Hommage aux pères donateurs de la République
Dimanche 17 novembre 2013, 4 heures de l’après-midi. La salle de conférence de l’Ambassade d’Haïti à Bruxelles était pleine comme un œuf. Bien emmitouflés, plus d’une cinquantaine d’Haïtiens et « Amis » d’Haïti ont fait le déplacement ce dimanche, malgré un froid commençant. Peu après 4 heures, Dr. Josué Pierre-Louis, chef de Mission de cette Ambassade, remercie le public d’être venu en si grand nombre et, avant de passer la parole au conférencier du jour, en profite pour parler des manifestations culturelles qu’il compte organiser l’année prochaine. Fête nationale en janvier, célébration de la fête nationale en mai 2014 au Luxembourg où aura lieu une « Quinzaine culturelle haïtienne » (1), commémoration de la mort de Dessalines et de la Bataille de Vertières etc.
Dans une langueur due probablement au décalage horaire – il revenait tout juste d’Haïti – Edelyn Dorismond, le conférencier du jour à qui l’Ambassadeur vient de céder le pupitre annonce le titre de son intervention « 18 novembre : émancipation et justice », tout en avertissant que celle-ci portera très probablement la couleur de sa formation. Il est philosophe et de ce fait, son approche du 18 novembre 1803 ne sera pas qu’évènementielle mais plutôt marquée du sceau de la réflexion et de la recherche de sens.
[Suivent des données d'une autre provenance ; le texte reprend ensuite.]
(** * Payment gateway orchestration (saleor/payment/gateway.py)

    A shallow embedding of the orchestrators [process_payment], [authorize],
    [capture], [refund], [void] and [confirm], of the decorators that wrap
    them and of the helpers of the same module.  Stateful code is written in
    a state-and-exception monad over a [World]: the database rows, the state
    of the external gateway and a trace of the observable effects. *)

From Stdlib Require Import List String Bool Arith Lia QArith Lqa.
Import ListNotations.
Local Open Scope string_scope.
Local Open Scope nat_scope.
Local Open Scope list_scope.

(** ** Data model *)

(** Decimal amounts are exact rationals. *)
Definition Decimal := Q.

Inductive TransactionKind : Type :=
| AUTH | CAPTURE | VOID | REFUND | CONFIRM | EXTERNAL | ACTION_TO_CONFIRM | CANCEL.

Definition kind_eqb (a b : TransactionKind) : bool :=
  match a, b with
  | AUTH, AUTH | CAPTURE, CAPTURE | VOID, VOID | REFUND, REFUND
  | CONFIRM, CONFIRM | EXTERNAL, EXTERNAL
  | ACTION_TO_CONFIRM, ACTION_TO_CONFIRM | CANCEL, CANCEL => true
  | _, _ => false
  end.

(** A row of the Payment table.  [pk] is the primary key ([payment.id]). *)
Record Payment : Type := mkPayment {
  pk : nat;
  gateway : string;
  is_active : bool;
  captured_amount : Decimal;
  total : Decimal;
  charge_status : string;
  payment_method_details : string
}.

(** A row of the Transaction table; [payment_id] is the foreign key. *)
Record Transaction : Type := mkTransaction {
  txn_pk : nat;
  payment_id : nat;
  kind : TransactionKind;
  token : string;
  is_success : bool;
  action_required : bool;
  amount : Decimal;
  error : option string;
  gateway_response : string
}.

(** The payload handed to a gateway function. *)
Record PaymentData : Type := mkPaymentData {
  pd_payment_id : nat;
  pd_token : string;
  pd_amount : Decimal;
  pd_reuse_source : bool;
  pd_data : option string
}.

(** What a gateway function returns: success flag, correlating token,
    action-required flag, optional payment-method metadata, raw payload. *)
Record GatewayResponse : Type := mkGatewayResponse {
  gr_is_success : bool;
  gr_transaction_id : string;
  gr_action_required : bool;
  gr_payment_method_info : option string;
  gr_raw_response : string
}.

(** The exceptions the module distinguishes: [PaymentError] and
    [GatewayError] are the two classes it raises or catches, anything else
    passes through untouched. *)
Inductive Exn : Type :=
| PaymentError (msg : string)
| GatewayError (msg : string)
| OtherException (name : string).

Inductive Result (A : Type) : Type :=
| Ok (a : A)
| Raise (e : Exn).
Arguments Ok {A} a.
Arguments Raise {A} e.

(** The six functions of the plugin manager that the orchestrators call. *)
Inductive GatewayOp : Type :=
| ProcessPayment | AuthorizePayment | CapturePayment
| RefundPayment | VoidPayment | ConfirmPayment.

(** Observable effects, in the order in which they happen. *)
Inductive Event : Type :=
| EvSelectForUpdate (payment_pk : nat)
| EvAtomicExit (committed : bool)
| EvGatewayCall (op : GatewayOp) (gw_name : string) (data : PaymentData)
| EvPostprocess (txn : Transaction)
| EvLog (msg : string).

Definition is_gateway_call (e : Event) : bool :=
  match e with EvGatewayCall _ _ _ => true | _ => false end.

Definition is_postprocess (e : Event) : bool :=
  match e with EvPostprocess _ => true | _ => false end.

Definition is_select_for_update (e : Event) : bool :=
  match e with EvSelectForUpdate _ => true | _ => false end.

Definition gateway_calls (tr : list Event) : list Event := filter is_gateway_call tr.
Definition postprocess_runs (tr : list Event) : list Event := filter is_postprocess tr.
Definition lock_acquisitions (tr : list Event) : list Event := filter is_select_for_update tr.

(** [queryset.last()]: the most recent row, or [None]. *)
Fixpoint last_opt {A : Type} (l : list A) : option A :=
  match l with
  | [] => None
  | [x] => Some x
  | _ :: rest => last_opt rest
  end.

Definition ERROR_MSG : string := "Oops! Something went wrong.".
Definition GENERIC_TRANSACTION_ERROR : string := "Transaction was unsuccessful.".
Definition INACTIVE_MSG : string := "This payment is no longer active.".

Section Gateway.

(** The state of the external gateway: its answers may change from one call
    to the next. *)
Context {G : Type}.

Inductive GatewayOutcome : Type :=
| Returns (r : GatewayResponse)
| Throws (e : Exn).

Definition GatewayFn : Type := string -> PaymentData -> G -> GatewayOutcome * G.

Record PluginsManager : Type := mkPluginsManager {
  pm_process_payment : GatewayFn;
  pm_authorize_payment : GatewayFn;
  pm_capture_payment : GatewayFn;
  pm_refund_payment : GatewayFn;
  pm_void_payment : GatewayFn;
  pm_confirm_payment : GatewayFn
}.

(** Collaborators that live outside gateway.py (models.py, utils.py, the
    package constants and the plugin registry); the orchestrators are
    verified for every choice of them. *)
Class Collaborators : Type := mkCollaborators {
  kind_value : TransactionKind -> string;
  get_plugins_manager : PluginsManager;
  validate_gateway_response : GatewayResponse -> Result unit;
  clean_authorize : Payment -> Result unit;
  clean_capture : Payment -> Decimal -> Result unit;
  get_charge_amount : Payment -> Decimal;
  can_refund : Payment -> bool;
  can_void : Payment -> bool;
  is_manual : Payment -> bool;
  gateway_postprocess : Transaction -> Payment -> Payment;
  update_payment_method_details : Payment -> GatewayResponse -> Payment
}.

Context {env : Collaborators}.

(** ** The world and the monad *)

Record World : Type := mkWorld {
  payments : list Payment;
  transactions : list Transaction;
  gw : G;
  trace : list Event
}.

Definition M (A : Type) : Type := World -> Result A * World.

Definition ret {A} (a : A) : M A := fun w => (Ok a, w).
Definition raise {A} (e : Exn) : M A := fun w => (Raise e, w).
Definition bind {A B} (m : M A) (k : A -> M B) : M B :=
  fun w => match m w with
           | (Ok a, w') => k a w'
           | (Raise e, w') => (Raise e, w')
           end.
Definition lift {A} (r : Result A) : M A := fun w => (r, w).

Notation "x <- m ;; k" := (bind m (fun x => k))
  (at level 61, m at next level, right associativity).
Notation "m ;;; k" := (bind m (fun _ => k))
  (at level 61, right associativity).

Definition log (e : Event) (w : World) : World :=
  mkWorld (payments w) (transactions w) (gw w) (trace w ++ [e]).

Definition emit (e : Event) : M unit := fun w => (Ok tt, log e w).

(** [Payment.objects.get(id=...)]. *)
Definition find_payment (key : nat) (w : World) : option Payment :=
  find (fun p => pk p =? key) (payments w).

(** [payment.save()]: the row with the payment's key is overwritten. *)
Definition save_payment (p : Payment) (w : World) : World :=
  mkWorld (map (fun row => if pk row =? pk p then p else row) (payments w))
          (transactions w) (gw w) (trace w).

(** [obj.transactions.filter(kind=kind, is_success=True).last()]. *)
Definition last_successful (key : nat) (k : TransactionKind) (w : World)
  : option Transaction :=
  last_opt (filter (fun t => (payment_id t =? key) && kind_eqb (kind t) k
                             && is_success t) (transactions w)).

(** What an exception leaving [transaction.atomic()] does: the rows go back
    to what they were on entry; the gateway and the trace do not. *)
Definition rollback (entry w : World) : World :=
  mkWorld (payments entry) (transactions entry) (gw w) (trace w).

(** ** Collaborators seen from gateway.py *)

(** A method of the plugin manager: the call is observable, the gateway
    moves to its next state, and the outcome is a response or an exception. *)
Definition call_gateway (op : GatewayOp) (fn : GatewayFn)
  : string -> PaymentData -> M GatewayResponse :=
  fun gateway_name data w =>
    let (outcome, g') := fn gateway_name data (gw w) in
    let w' := mkWorld (payments w) (transactions w) g'
                      (trace w ++ [EvGatewayCall op gateway_name data]) in
    match outcome with
    | Returns r => (Ok r, w')
    | Throws e => (Raise e, w')
    end.

Definition manager_process_payment (pm : PluginsManager) :=
  call_gateway ProcessPayment (pm_process_payment pm).
Definition manager_authorize_payment (pm : PluginsManager) :=
  call_gateway AuthorizePayment (pm_authorize_payment pm).
Definition manager_capture_payment (pm : PluginsManager) :=
  call_gateway CapturePayment (pm_capture_payment pm).
Definition manager_refund_payment (pm : PluginsManager) :=
  call_gateway RefundPayment (pm_refund_payment pm).
Definition manager_void_payment (pm : PluginsManager) :=
  call_gateway VoidPayment (pm_void_payment pm).
Definition manager_confirm_payment (pm : PluginsManager) :=
  call_gateway ConfirmPayment (pm_confirm_payment pm).

(** [gateway_postprocess(txn, txn.payment)]: the hook runs on the payment
    row the transaction points to; the run is recorded in the trace. *)
Definition postprocessed (txn : Transaction) (w : World) : World :=
  mkWorld (map (fun row => if pk row =? payment_id txn
                           then gateway_postprocess txn row else row)
               (payments w))
          (transactions w) (gw w) (trace w ++ [EvPostprocess txn]).

Definition run_gateway_postprocess (txn : Transaction) : M unit :=
  fun w => (Ok tt, postprocessed txn w).

(** [update_payment_method_details(payment, response)]: the payment object
    is changed and saved; later code sees the changed object. *)
Definition run_update_payment_method_details
  (payment : Payment) (response : GatewayResponse) : M Payment :=
  fun w =>
    let payment' := update_payment_method_details payment response in
    (Ok payment', save_payment payment' w).

(** Modelled from the spec: [create_payment_information] of
    saleor/payment/utils.py, which is not under src/.  It builds the payload
    sent to the gateway: the payment, the token it is given, the amount
    (the payment's total when none is given) and the caller's options. *)
Definition create_payment_information
  (payment : Payment) (payment_token : string) (amount : option Decimal)
  (store_source : bool) (additional_data : option string) : PaymentData :=
  {| pd_payment_id := pk payment;
     pd_token := payment_token;
     pd_amount := match amount with Some a => a | None => total payment end;
     pd_reuse_source := store_source;
     pd_data := additional_data |}.

Definition is_none {A} (o : option A) : bool :=
  match o with None => true | Some _ => false end.

(** The correlating token of an attempt: the response's identifier, or the
    request payload's when there is no response. *)
Definition correlating_token
  (payment_information : PaymentData) (response : option GatewayResponse) : string :=
  match response with
  | Some r => gr_transaction_id r
  | None => pd_token payment_information
  end.

(** Modelled from the spec: [create_transaction] of saleor/payment/utils.py,
    which is not under src/.  It appends one Transaction row: success is
    "no error and the response indicates success" (the caller's [is_success]
    when there is no response), action-required is the caller's flag, the
    stored gateway response is the raw response or the error text, and the
    token is the correlating token. *)
Definition create_transaction
  (payment : Payment) (k : TransactionKind) (payment_information : PaymentData)
  (action_required_flag : bool) (response : option GatewayResponse)
  (error_msg : option string) (is_success_flag : bool) : M Transaction :=
  fun w =>
    let txn :=
      {| txn_pk := S (List.length (transactions w));
         payment_id := pk payment;
         kind := k;
         token := correlating_token payment_information response;
         is_success := match response with
                       | Some r => is_none error_msg && gr_is_success r
                       | None => is_success_flag
                       end;
         action_required := action_required_flag;
         amount := pd_amount payment_information;
         error := error_msg;
         gateway_response := match response, error_msg with
                             | Some r, _ => gr_raw_response r
                             | None, Some e => e
                             | None, None => ""
                             end |} in
    (Ok txn, mkWorld (payments w) (transactions w ++ [txn]) (gw w) (trace w)).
« Il faut relever ce qui a été mis en question dans cette bataille de Vertières et maintenant se demander si on est dignes d’être les héritiers de ce 18 novembre 1803 », annonce-t-il. D’abord il met en lumière les idéaux défendus par les esclaves révoltés avant de s’interroger sur ce qui en est devenu après l’indépendance et le siècle suivant et d’arriver à la question de sa permanence dans les politiques haitiennes.
Pour ce faire, il lui fallait d’abord poser le problème de l’esclavage compte tenu que le 18 novembre 1803 en constitue, selon lui, une « mise à mort ». Les « valeurs » de ce système inique, rappelle Dorismond, étaient basées essentiellement sur l’absence complète de liberté et d’égalité pour les Noirs venus d’Afrique, en un mot un déni complet de leurs droits fondamentaux.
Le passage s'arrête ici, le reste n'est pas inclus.